Along with the green waste of fruit and vegetable table scraps, grass clippings and green leaves, experienced composters advise adding brown waste: paper, dead leaves, twigs and sawdust (if not from chemically treated wood). The green waste provides nitrogen, and the brown adds carbon and aids aeration. As autumn is coming soon, you will have lots of leaves to add. If you mow the leaves into fragments first and moisten them, the volume will quickly reduce, and you can continue to keep adding them till hard frost. Begin watering your compost bin again in spring, and remember to turn it from time to time. This is called cold or passive composting, and it generally takes about two years to create usable compost — probably less in a GEOBIN. If you’re in a hurry and want to take the trouble, you can do what is called hot composting. You need to add much more more green material, which is high in nitrogen, and even processed manure (no pet waste) or high-nitrogen chemical fertilizer. Leave out corn cobs or branches, or other materials slow to break down. Aside from getting usable humus faster — perhaps within six weeks — you don’t need to worry about grass and weed seeds, which the heat will destroy. However, hot compost is a worm killer, and I can’t emphasize too much the importance of earthworms. It can also be a potential fire hazard if it heats too rapidly. You would need to get a compost thermometer to monitor the heat.
There are some other caveats. Aunt Sioux advises against newspaper in any compost pile because of possible toxins in the ink, but shredded cardboard is fine, and is a good source of high-carbon brown material. I am assured by other gardeners that most modern newspapers use soy-based rather than petroleum-based inks, but you might test first to be sure. Slide your finger over the surface of the paper and rub — if your finger darkens with residue you know that the ink contains petroleum oil, which never completely dries. Also, you can visit the newspaper’s website which often will give the composition of the ink. I personally use my shredded papers in compost for my rose garden but make separate compost for the vegetable garden. If there are toxins in these scraps, they have not harmed the bushes themselves, but I would not want to take a chance on having them contaminate any plant intended as food. I never use shredded junk mail, the paper of which is often glossy — an indication of highly volatile compounds in its composition.

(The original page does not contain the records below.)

(* ===== verification/SshdAgain.v ===== *)
(** Running [Apply] of [Sshd] again changes nothing. *)
From S2P Require Import Prelude GoStrings Paths Files Config Sshd SshdProps SshdApply.

Lemma eqb_str_refl s : eqb_str s s = true.
Proof. by apply eqb_str_true. Qed.

Section again.
Context `{Disk}.
Hypothesis works : forall n, op_fails n = false.
Variable cfg : Config.
Variable v : Version.
Variable sshd_test : files -> bool * gostring.
Variable sv : services.
Variable banner_err : gostring.
Variable noSystemd : bool.
Hypothesis limits_ignored : forall m d, sshd_test (<[limits_path sv := d]> m) = sshd_test m.

Abbreviation main := (mainPath cfg).
Abbreviation lim := (limits_path sv).

(** The files that [Apply] writes are different ones. *)
Definition own_paths (drop : option (gostring * gostring)) : Prop :=
  NoDup (main :: bannerPath :: lim :: match drop with Some (_, p) => [p] | None => [] end).

Lemma with_limits_other m q : q <> lim -> with_limits noSystemd sv m !! q = m !! q.
Proof. intros Hq. unfold with_limits. destruct noSystemd; [done|]. by rewrite lookup_insert_ne. Qed.
Lemma with_limits_twice m : with_limits noSystemd sv (with_limits noSystemd sv m) = with_limits noSystemd sv m.
Proof. unfold with_limits. destruct noSystemd; [done|]. by rewrite insert_insert_eq. Qed.

Lemma limits_tested m : sshd_test (with_limits noSystemd sv m) = sshd_test m.
Proof. unfold with_limits. destruct noSystemd; [done|apply limits_ignored]. Qed.

Section paths.
Variable drop : option (gostring * gostring).
Variable orig : gostring.
Hypothesis Hown : own_paths drop.

Lemma main_ne_lim : main <> lim.
Proof. intros E. apply NoDup_cons in Hown as [Hn _]. apply Hn. rewrite E. set_solver. Qed.
Lemma main_ne_banner : main <> bannerPath.
Proof. intros E. apply NoDup_cons in Hown as [Hn _]. apply Hn. rewrite E. set_solver. Qed.
Lemma banner_ne_lim : bannerPath <> lim.
Proof. intros E. apply NoDup_cons in Hown as [_ [Hn _]%NoDup_cons]. apply Hn. rewrite E. set_solver. Qed.
Lemma drop_ne d p : drop = Some (d, p) -> p <> main /\ p <> bannerPath /\ p <> lim.
Proof.
  intros ->. unfold own_paths in Hown. rewrite !NoDup_cons in Hown. destruct Hown as (H1 & H2 & H3 & _).
  split_and!; intros ->; set_solver.
Qed.

(** Writing the limits file before or after a level's files is the same. *)
Lemma tried_limits l m :
  tried cfg v orig drop l (with_limits noSystemd sv m) = with_limits noSystemd sv (tried cfg v orig drop l m).
Proof.
  pose proof drop_ne as Hd. pose proof main_ne_lim as Hml.
  unfold with_limits. destruct noSystemd; [done|]. unfold tried. apply map_eq. intros q.
  destruct drop as [[d p]|]; rewrite !lookup_insert; repeat case_decide; try congruence.
  destruct (Hd d p eq_refl) as (_ & _ & Hp). congruence.
Qed.

(** The files of an accepted level have their pristine copy and their banner. *)
Lemma prepared_again l orig' m :
  let t := with_limits noSystemd sv (tried cfg v orig drop l (prepared_files cfg orig m)) in
  prepared_files cfg orig' t = t.
Proof.
  intros t. assert (Hcopy : is_Some (t !! orig_copy cfg)).
  { assert (Hi : forall (m : files) p q (d : gostring), is_Some (m !! q) -> is_Some (<[p := d]> m !! q))
      by (intros; apply lookup_insert_is_Some'; by right).
    assert (Hm : is_Some (prepared_files cfg orig m !! orig_copy cfg)).
    { unfold prepared_files. case_bool_decide; destruct (trim_space _); [done|by apply Hi| |apply Hi];
        rewrite lookup_insert_eq; by eexists. }
    unfold t, with_limits, tried. destruct noSystemd, drop as [[d p]|]; auto 10. }
  unfold prepared_files at 1. rewrite bool_decide_true by done.
  destruct (trim_space (ssh_Banner (SSH cfg))) as [|x text] eqn:Eb; [done|]. apply insert_id.
  pose proof drop_ne as Hd. pose proof main_ne_banner as Hmb.
  unfold t. rewrite with_limits_other by apply banner_ne_lim. unfold tried.
  rewrite lookup_insert_ne by done.
  assert (Hp : prepared_files cfg orig m !! bannerPath = Some ((x :: text) ++ [x0a])).
  { unfold prepared_files. rewrite Eb. by rewrite lookup_insert_eq. }
  destruct drop as [[d p]|]; [|exact Hp]. destruct (Hd d p eq_refl) as (_ & Hb & _).
  by rewrite lookup_insert_ne.
Qed.
End paths.

Lemma level_again drop orig l l' m : no_marks cfg -> plain orig ->
  tried cfg v (new_main cfg v (is_drop drop) orig l) drop l' m = tried cfg v orig drop l' m.
Proof. intros Hc Hp. unfold tried. by rewrite new_main_again. Qed.

Lemma accepted_again drop orig ls m m' : own_paths drop ->
  m' = with_limits noSystemd sv m ->
  first_accepted cfg v sshd_test orig drop ls m' = first_accepted cfg v sshd_test orig drop ls m.
Proof.
  intros Hown ->. induction ls as [|l ls IH]; [done|]. cbn [first_accepted].
  by rewrite tried_limits, limits_tested, IH.
Qed.

Lemma served_idle res m : r_Changed res = false -> r_Restarted res = false ->
  changes lim limits_text (with_limits false sv m) = false /\
  let '(res', e) := served noSystemd sv res (with_limits noSystemd sv m) in
  r_Changed res' = false /\ (sv_socket sv = false -> r_Restarted res' = false /\ e = None).
Proof.
  intros Hc Hr. assert (Hn : changes lim limits_text (with_limits false sv m) = false).
  { unfold changes, with_limits. rewrite lookup_insert_eq. by rewrite eqb_str_refl. }
  split; [done|]. unfold served. destruct noSystemd; [done|]. rewrite Hn, orb_false_r, Hc, Hr. cbv zeta.
  destruct (sv_socket sv); [by destruct (sv_restart_ok sv)|done].
Qed.

Lemma same_levels drop orig orig' ls m :
  (forall l m, tried cfg v orig' drop l m = tried cfg v orig drop l m) ->
  first_accepted cfg v sshd_test orig' drop ls m = first_accepted cfg v sshd_test orig drop ls m.
Proof. intros Ht. induction ls as [|l ls IH]; [done|]. cbn [first_accepted]. by rewrite Ht, IH. Qed.

(** C28 Applying is idempotent: on a working disk, after a run that sshd accepted, a second
    run settles on the same level and leaves every file as it is; it reports no change,
    and unless a socket unit has to be switched off it neither reloads nor restarts sshd.
    The conditions: the original file has no marks of its own and the settings contain
    no parenthesis, the files written are different ones, the test of sshd does not read
    the limits of its unit, and the main file includes the same directory as before. *)
Theorem Apply_idempotent orig fs fs1 fs2 res e r2 e2 :
  let drop := drop_in cfg (Some orig) in
  f_files fs !! main = Some orig -> no_marks cfg -> plain orig -> own_paths drop ->
  (forall l, drop_in cfg (Some (new_main cfg v (is_drop drop) orig l)) = drop) ->
  Apply cfg true true noSystemd v sshd_test sv banner_err fs = (fs1, (Some res, e)) ->
  Apply cfg true true noSystemd v sshd_test sv banner_err fs1 = (fs2, (r2, e2)) ->
  f_files fs2 = f_files fs1 /\
  exists res2, r2 = Some res2 /\ r_Level res2 = r_Level res /\ r_Changed res2 = false /\
    (sv_socket sv = false -> r_Restarted res2 = false /\ e2 = None).
Proof.
  intros drop Horig Hc Hp Hown Hinc H1 H2.
  pose proof (Apply_cases works _ _ _ _ _ _ _ _ _ _ _ Horig H1) as C1. cbv zeta in C1.
  set (m := prepared_files cfg orig (f_files fs)) in C1.
  assert (Hm : m !! main = Some orig).
  { unfold m. rewrite prepared_other; [done| |by eapply main_ne_banner].
    intros E. apply (f_equal length) in E. unfold orig_copy in E. rewrite length_app in E. cbn in E. lia. }
  rewrite Hm in C1. fold drop in C1.
  destruct (first_accepted cfg v sshd_test orig drop [0; 1; 2] m) as [level|] eqn:Ea; [|by destruct C1].
  destruct C1 as (F1 & Eres & _). set (t := with_limits noSystemd sv (tried cfg v orig drop level m)) in F1.
  assert (Hmain : t !! main = Some (new_main cfg v (is_drop drop) orig level)).
  { unfold t. rewrite with_limits_other by by eapply main_ne_lim. unfold tried. by rewrite lookup_insert_eq. }
  assert (Hmain1 : f_files fs1 !! main = Some (new_main cfg v (is_drop drop) orig level)) by by rewrite F1.
  pose proof (Apply_cases works _ _ _ _ _ _ _ _ _ _ _ Hmain1 H2) as C2. cbv zeta in C2.
  rewrite F1 in C2. fold m in t. pose proof (prepared_again drop orig Hown level
    (new_main cfg v (is_drop drop) orig level) (f_files fs)) as Hprep. cbv zeta in Hprep.
  fold m in Hprep. fold t in Hprep. rewrite Hprep, Hmain, Hinc in C2.
  set (orig1 := new_main cfg v (is_drop drop) orig level) in *.
  assert (Ht : forall l m, tried cfg v orig1 drop l m = tried cfg v orig drop l m)
    by (intros; by apply level_again).
  rewrite (same_levels drop orig orig1), (accepted_again drop orig _ _ t Hown eq_refl),
    first_accepted_again, Ea, Ht in C2 by done.
  assert (Hself : tried cfg v orig drop level t = t) by (unfold t; by rewrite tried_limits, tried_again).
  rewrite Hself in C2. destruct C2 as (F2 & -> & ->).
  split; [rewrite F2, F1; unfold t; apply with_limits_twice|].
  injection Eres as ->. eexists. split; [done|]. rewrite !served_level. split; [done|].
  set (res2 := level_result cfg v drop orig1 level t).
  assert (Hch : r_Changed res2 = false).
  { unfold res2, level_result. cbv zeta. cbn [r_Changed]. rewrite Ht, Hself.
    apply orb_false_intro; [apply negb_false_iff, eqb_str_true; exact (f_equal (default []) Hmain)|].
    destruct drop as [[d p]|]; [by rewrite eqb_str_refl|done]. }
  destruct (served_idle res2 (tried cfg v orig drop level m) Hch eq_refl) as [_ Hs]. fold t in Hs.
  by destruct (served noSystemd sv res2 t) as [res' e'].
Qed.
End again.

(* ------------------------------------------------------------------ *)
(** * A second run                                                       *)
(* ------------------------------------------------------------------ *)

Definition main_text : gostring :=
  bs "Include /etc/ssh/sshd_config.d/*.conf" ++ [x0a] ++ bs "Port 2222" ++ [x0a].
Definition one_apply (fs : fsys) : fsys * (option Result * option apply_err) :=
  @Apply good_disk Defaults true true false (mkVersion 0 0 []) old_sshd systemd [] fs.
Definition main_only : fsys := mkFs {[etc_config := main_text]} 0 [].

Lemma defaults_no_marks : no_marks Defaults.
Proof. split; intros Hn; not_elem Hn. Qed.
Lemma main_text_plain : plain main_text.
Proof. by apply closed_plain. Qed.
Lemma main_text_paths : own_paths Defaults systemd (drop_in Defaults (Some main_text)).
Proof. apply (bool_decide_unpack _). vm_compute. exact I. Qed.

Lemma Apply_idempotent_witness :
  let r1 := one_apply main_only in
  let r2 := one_apply r1.1 in
  f_files r2.1 = f_files r1.1 /\ r_Level <$> r2.2.1 = Some 1 /\ r_Changed <$> r2.2.1 = Some false.
Proof.
  cbv zeta. destruct (one_apply main_only) as [fs1 [r e]] eqn:E1. cbn [fst].
  destruct (one_apply fs1) as [fs2 [r2 e2]] eqn:E2. cbn [fst snd].
  assert (Hr : r_Level <$> r = Some 1).
  { apply (f_equal (fun x => r_Level <$> x.2.1)) in E1. cbn [fst snd] in E1. rewrite <- E1. vm_compute. reflexivity. }
  destruct r as [res|]; [|done]. injection Hr as Hr.
  destruct (@Apply_idempotent good_disk (fun _ => eq_refl) Defaults (mkVersion 0 0 []) old_sshd systemd []
    false (fun m d => f_equal (fun o : option gostring => (negb (contains (default [] o) (bs "PerSourcePenalties")), bs "bad option"))
       (lookup_insert_ne m (limits_path systemd) drop_path d ltac:(discriminate)))
    main_text main_only fs1 fs2 res e r2 e2) as (Hf & res2 & -> & Hl & Hch & _).
  - reflexivity.
  - exact defaults_no_marks.
  - exact main_text_plain.
  - exact main_text_paths.
  - intros l. vm_compute. reflexivity.
  - exact E1.
  - exact E2.
  - exact (conj Hf (conj (f_equal Some (eq_trans Hl Hr)) (f_equal Some Hch))).
Defined.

If you would like to know more about composting as well as other important ecological initiatives being encouraged by the City of Hyattsville, please come to the next gathering of the Hyattsville Horticultural Society at the Emerson Street Food Forest on Saturday, Sept. 8. Dawn Taft, Hyattsville’s city arborist, will give a tour you will not want to miss. The address is 4515 Emerson Street, and we meet at 10 a.m.